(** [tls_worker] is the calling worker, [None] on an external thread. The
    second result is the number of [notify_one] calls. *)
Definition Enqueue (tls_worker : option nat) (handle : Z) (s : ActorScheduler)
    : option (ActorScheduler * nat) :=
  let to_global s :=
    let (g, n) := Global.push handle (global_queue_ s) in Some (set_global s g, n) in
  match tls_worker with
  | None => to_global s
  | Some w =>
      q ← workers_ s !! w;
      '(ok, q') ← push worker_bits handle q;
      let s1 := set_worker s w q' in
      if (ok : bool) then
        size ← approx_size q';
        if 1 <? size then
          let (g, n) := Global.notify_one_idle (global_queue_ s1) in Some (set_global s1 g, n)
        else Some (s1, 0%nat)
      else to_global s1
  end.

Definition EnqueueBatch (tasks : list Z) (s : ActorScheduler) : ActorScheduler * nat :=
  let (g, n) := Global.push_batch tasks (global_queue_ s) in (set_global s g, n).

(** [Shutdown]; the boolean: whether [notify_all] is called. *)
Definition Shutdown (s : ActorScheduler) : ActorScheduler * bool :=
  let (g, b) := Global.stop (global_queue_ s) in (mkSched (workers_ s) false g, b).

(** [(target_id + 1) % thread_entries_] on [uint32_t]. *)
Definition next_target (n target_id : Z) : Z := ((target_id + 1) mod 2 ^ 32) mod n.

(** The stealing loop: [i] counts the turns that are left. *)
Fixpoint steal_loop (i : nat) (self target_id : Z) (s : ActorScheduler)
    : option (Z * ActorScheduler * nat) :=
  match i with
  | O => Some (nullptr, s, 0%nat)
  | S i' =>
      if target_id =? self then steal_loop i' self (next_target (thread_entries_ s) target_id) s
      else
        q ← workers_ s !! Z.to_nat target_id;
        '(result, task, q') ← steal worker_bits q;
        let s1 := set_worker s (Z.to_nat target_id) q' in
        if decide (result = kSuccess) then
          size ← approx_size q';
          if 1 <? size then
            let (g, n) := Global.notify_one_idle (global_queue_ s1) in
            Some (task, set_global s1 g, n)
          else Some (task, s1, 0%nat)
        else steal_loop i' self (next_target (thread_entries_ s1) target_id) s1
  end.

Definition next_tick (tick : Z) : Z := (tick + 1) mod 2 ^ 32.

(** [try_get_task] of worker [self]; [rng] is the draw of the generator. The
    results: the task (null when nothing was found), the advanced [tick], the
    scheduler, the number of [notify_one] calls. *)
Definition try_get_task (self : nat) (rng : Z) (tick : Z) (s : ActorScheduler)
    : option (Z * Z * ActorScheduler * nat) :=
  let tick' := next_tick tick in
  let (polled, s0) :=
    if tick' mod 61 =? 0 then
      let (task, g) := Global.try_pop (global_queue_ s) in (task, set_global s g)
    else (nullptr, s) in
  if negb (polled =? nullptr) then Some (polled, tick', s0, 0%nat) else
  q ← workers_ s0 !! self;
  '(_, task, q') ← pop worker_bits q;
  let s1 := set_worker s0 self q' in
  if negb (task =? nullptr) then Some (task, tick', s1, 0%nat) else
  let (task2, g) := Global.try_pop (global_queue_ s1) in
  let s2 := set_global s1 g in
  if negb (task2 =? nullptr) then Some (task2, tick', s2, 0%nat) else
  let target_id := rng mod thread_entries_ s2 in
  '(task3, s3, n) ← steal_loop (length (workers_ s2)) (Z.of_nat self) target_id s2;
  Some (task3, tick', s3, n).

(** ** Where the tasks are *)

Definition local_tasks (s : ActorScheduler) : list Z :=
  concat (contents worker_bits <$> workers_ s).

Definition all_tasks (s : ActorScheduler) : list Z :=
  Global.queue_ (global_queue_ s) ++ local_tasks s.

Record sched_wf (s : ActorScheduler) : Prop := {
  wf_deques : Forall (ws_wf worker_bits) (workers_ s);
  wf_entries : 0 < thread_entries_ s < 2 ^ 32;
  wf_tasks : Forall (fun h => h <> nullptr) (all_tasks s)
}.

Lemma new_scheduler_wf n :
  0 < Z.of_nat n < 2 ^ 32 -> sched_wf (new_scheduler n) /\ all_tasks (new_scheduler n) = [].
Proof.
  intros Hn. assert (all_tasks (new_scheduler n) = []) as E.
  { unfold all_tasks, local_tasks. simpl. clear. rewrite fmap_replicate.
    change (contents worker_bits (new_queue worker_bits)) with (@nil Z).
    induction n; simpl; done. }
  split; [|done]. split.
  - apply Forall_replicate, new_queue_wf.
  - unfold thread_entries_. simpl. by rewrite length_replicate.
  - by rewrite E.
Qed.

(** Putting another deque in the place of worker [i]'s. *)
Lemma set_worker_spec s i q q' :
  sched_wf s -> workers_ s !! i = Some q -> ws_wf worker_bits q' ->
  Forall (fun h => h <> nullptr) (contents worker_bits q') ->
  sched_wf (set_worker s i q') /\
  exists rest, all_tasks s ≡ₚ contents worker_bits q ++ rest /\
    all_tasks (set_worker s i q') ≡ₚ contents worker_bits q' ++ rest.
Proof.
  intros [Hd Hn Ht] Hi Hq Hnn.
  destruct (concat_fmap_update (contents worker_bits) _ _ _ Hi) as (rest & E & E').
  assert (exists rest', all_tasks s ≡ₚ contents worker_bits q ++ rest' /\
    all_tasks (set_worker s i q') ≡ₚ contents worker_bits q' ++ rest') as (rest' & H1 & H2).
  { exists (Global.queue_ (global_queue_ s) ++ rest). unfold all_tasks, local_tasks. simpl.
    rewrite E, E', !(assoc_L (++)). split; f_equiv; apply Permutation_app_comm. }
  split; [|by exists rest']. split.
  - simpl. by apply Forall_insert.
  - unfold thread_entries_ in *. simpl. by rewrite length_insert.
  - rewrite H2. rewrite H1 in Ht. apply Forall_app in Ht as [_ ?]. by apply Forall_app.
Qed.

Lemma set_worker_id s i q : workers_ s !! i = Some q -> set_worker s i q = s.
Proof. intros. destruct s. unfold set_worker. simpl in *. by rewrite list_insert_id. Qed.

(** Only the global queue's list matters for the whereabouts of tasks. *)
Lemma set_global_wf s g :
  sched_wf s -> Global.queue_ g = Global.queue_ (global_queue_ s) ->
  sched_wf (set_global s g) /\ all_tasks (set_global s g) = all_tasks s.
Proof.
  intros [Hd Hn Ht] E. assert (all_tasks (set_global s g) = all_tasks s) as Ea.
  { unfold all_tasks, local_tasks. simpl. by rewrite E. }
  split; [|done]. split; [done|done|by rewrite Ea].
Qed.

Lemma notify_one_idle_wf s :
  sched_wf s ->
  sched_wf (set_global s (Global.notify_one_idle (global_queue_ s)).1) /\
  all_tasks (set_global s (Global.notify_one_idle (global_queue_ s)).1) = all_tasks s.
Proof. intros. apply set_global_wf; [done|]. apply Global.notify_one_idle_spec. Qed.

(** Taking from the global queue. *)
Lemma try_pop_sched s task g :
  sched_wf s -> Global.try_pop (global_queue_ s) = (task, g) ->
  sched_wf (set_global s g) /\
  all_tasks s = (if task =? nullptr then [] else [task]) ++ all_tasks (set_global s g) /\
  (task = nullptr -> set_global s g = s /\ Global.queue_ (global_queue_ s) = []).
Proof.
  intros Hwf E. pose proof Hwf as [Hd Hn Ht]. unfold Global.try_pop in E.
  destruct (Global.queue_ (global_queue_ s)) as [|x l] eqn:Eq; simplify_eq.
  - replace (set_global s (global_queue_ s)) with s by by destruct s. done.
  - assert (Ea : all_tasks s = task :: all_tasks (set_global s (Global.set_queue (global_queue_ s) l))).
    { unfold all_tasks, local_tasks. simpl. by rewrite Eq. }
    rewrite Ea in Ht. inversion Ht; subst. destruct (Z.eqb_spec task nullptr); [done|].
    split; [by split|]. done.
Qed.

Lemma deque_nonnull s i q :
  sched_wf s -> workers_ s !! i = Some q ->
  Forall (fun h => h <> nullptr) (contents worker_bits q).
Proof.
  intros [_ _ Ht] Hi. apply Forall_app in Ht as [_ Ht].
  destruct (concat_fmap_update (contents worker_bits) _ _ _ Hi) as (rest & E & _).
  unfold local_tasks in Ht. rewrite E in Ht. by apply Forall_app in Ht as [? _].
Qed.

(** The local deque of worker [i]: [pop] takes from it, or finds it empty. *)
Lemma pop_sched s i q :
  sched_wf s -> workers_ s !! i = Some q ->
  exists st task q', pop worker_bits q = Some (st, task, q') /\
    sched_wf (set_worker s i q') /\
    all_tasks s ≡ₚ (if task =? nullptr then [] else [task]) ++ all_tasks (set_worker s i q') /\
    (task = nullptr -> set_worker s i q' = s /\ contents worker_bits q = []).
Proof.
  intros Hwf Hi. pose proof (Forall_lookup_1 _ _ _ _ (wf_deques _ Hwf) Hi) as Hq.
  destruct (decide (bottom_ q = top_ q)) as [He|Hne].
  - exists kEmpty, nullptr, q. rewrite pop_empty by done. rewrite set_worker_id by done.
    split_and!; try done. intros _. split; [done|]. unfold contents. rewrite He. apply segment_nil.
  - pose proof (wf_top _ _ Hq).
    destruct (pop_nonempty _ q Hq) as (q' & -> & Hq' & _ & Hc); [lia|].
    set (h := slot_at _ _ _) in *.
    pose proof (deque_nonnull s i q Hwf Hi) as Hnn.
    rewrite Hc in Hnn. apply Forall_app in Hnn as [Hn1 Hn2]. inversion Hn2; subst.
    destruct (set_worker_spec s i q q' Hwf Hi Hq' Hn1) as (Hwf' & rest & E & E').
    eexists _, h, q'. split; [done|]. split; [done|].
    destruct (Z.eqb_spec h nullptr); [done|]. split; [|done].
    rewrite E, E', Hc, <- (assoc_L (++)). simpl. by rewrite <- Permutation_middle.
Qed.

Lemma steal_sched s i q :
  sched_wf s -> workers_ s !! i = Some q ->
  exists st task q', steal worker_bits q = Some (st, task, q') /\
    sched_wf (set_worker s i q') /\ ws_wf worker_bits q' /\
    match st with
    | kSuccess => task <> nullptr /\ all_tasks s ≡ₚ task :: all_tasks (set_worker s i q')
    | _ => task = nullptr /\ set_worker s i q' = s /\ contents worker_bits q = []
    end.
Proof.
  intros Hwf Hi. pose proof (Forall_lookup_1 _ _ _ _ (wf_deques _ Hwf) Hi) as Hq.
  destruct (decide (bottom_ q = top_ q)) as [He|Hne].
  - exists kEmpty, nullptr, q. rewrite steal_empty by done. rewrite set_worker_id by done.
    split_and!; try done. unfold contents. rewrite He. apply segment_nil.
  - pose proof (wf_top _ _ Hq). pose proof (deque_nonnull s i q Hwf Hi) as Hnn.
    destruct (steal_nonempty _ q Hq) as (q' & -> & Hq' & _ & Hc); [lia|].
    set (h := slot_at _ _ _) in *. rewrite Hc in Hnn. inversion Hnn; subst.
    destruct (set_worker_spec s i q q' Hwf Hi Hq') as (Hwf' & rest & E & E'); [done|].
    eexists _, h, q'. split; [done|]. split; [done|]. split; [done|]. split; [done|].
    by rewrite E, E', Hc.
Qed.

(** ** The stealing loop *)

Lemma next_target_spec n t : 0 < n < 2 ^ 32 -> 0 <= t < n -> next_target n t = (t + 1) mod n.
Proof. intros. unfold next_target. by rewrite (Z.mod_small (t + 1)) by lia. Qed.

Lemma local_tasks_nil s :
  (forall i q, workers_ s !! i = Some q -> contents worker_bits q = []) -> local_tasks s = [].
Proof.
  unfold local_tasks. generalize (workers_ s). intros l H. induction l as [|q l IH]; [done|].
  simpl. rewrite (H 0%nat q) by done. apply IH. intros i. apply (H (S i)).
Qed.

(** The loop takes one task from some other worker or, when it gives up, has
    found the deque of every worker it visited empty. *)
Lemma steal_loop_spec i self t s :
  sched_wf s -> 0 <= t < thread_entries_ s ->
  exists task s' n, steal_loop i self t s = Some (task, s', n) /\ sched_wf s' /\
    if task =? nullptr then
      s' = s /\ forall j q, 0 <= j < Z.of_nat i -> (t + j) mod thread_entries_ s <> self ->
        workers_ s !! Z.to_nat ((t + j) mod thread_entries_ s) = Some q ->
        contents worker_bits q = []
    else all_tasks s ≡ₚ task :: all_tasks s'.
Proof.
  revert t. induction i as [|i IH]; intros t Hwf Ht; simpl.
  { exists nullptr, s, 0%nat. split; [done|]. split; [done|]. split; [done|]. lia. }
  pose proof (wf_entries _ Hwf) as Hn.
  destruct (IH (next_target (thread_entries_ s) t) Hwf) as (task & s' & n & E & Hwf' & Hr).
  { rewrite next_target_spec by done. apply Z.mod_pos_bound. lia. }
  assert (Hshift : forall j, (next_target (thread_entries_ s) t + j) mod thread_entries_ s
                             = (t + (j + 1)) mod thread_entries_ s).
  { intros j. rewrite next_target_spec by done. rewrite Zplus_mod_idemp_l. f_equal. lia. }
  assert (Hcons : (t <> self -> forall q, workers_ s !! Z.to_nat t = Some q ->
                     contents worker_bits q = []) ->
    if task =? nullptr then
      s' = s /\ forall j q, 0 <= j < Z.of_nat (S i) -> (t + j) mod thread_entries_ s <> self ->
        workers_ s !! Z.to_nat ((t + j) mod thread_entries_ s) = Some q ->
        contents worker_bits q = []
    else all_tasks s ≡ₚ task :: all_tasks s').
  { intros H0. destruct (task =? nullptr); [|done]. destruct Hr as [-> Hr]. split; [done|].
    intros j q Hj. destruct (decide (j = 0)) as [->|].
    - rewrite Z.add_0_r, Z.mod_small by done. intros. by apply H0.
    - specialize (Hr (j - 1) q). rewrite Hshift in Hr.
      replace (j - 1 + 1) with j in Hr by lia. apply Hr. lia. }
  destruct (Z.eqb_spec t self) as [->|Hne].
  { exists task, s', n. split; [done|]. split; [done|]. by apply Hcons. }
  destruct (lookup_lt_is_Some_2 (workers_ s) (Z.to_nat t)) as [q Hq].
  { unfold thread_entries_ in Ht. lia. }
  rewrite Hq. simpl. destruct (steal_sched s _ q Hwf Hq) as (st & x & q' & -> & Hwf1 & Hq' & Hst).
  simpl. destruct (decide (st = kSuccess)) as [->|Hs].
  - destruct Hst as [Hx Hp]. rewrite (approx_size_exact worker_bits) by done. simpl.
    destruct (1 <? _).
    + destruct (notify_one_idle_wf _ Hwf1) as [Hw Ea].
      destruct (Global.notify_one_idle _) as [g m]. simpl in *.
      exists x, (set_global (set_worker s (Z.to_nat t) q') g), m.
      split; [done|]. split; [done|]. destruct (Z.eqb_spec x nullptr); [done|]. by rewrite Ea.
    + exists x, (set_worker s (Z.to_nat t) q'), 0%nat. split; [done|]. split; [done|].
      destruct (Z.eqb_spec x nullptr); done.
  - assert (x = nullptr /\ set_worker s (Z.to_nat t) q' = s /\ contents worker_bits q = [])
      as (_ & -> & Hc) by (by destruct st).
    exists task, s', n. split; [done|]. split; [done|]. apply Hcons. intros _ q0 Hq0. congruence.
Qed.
—————
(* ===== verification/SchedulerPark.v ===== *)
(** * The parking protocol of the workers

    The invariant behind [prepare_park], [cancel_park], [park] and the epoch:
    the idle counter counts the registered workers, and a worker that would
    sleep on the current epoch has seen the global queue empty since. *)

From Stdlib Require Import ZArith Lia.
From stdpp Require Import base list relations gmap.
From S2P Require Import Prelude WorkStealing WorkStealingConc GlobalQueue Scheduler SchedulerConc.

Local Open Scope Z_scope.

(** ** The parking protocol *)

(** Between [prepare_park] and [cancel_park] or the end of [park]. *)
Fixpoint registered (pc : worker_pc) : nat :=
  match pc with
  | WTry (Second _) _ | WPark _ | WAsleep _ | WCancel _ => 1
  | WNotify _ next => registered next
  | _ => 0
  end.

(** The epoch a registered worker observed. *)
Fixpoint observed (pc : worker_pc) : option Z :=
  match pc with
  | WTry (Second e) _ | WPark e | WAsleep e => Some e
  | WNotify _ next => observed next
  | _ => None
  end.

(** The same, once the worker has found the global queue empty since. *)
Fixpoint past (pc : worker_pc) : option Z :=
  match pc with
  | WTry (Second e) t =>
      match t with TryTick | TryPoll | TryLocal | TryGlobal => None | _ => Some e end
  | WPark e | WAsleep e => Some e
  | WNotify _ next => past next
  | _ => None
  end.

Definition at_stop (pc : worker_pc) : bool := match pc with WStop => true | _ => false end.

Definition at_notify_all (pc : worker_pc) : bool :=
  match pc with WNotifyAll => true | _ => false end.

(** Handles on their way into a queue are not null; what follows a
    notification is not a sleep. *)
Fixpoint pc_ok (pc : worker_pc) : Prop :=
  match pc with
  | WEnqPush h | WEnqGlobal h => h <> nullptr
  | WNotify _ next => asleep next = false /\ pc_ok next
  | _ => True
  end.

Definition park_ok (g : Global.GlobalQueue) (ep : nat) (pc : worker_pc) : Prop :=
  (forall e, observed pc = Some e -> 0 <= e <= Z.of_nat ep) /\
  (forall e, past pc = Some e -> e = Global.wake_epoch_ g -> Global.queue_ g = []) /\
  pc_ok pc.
—————
Check the data for the word "Shutdown" and pull out the lines that have it.

§ **RESPONSE TO THIS EXERCISE**
(** [Shutdown]; the boolean: whether [notify_all] is called. *)
Definition Shutdown (s : ActorScheduler) : ActorScheduler * bool :=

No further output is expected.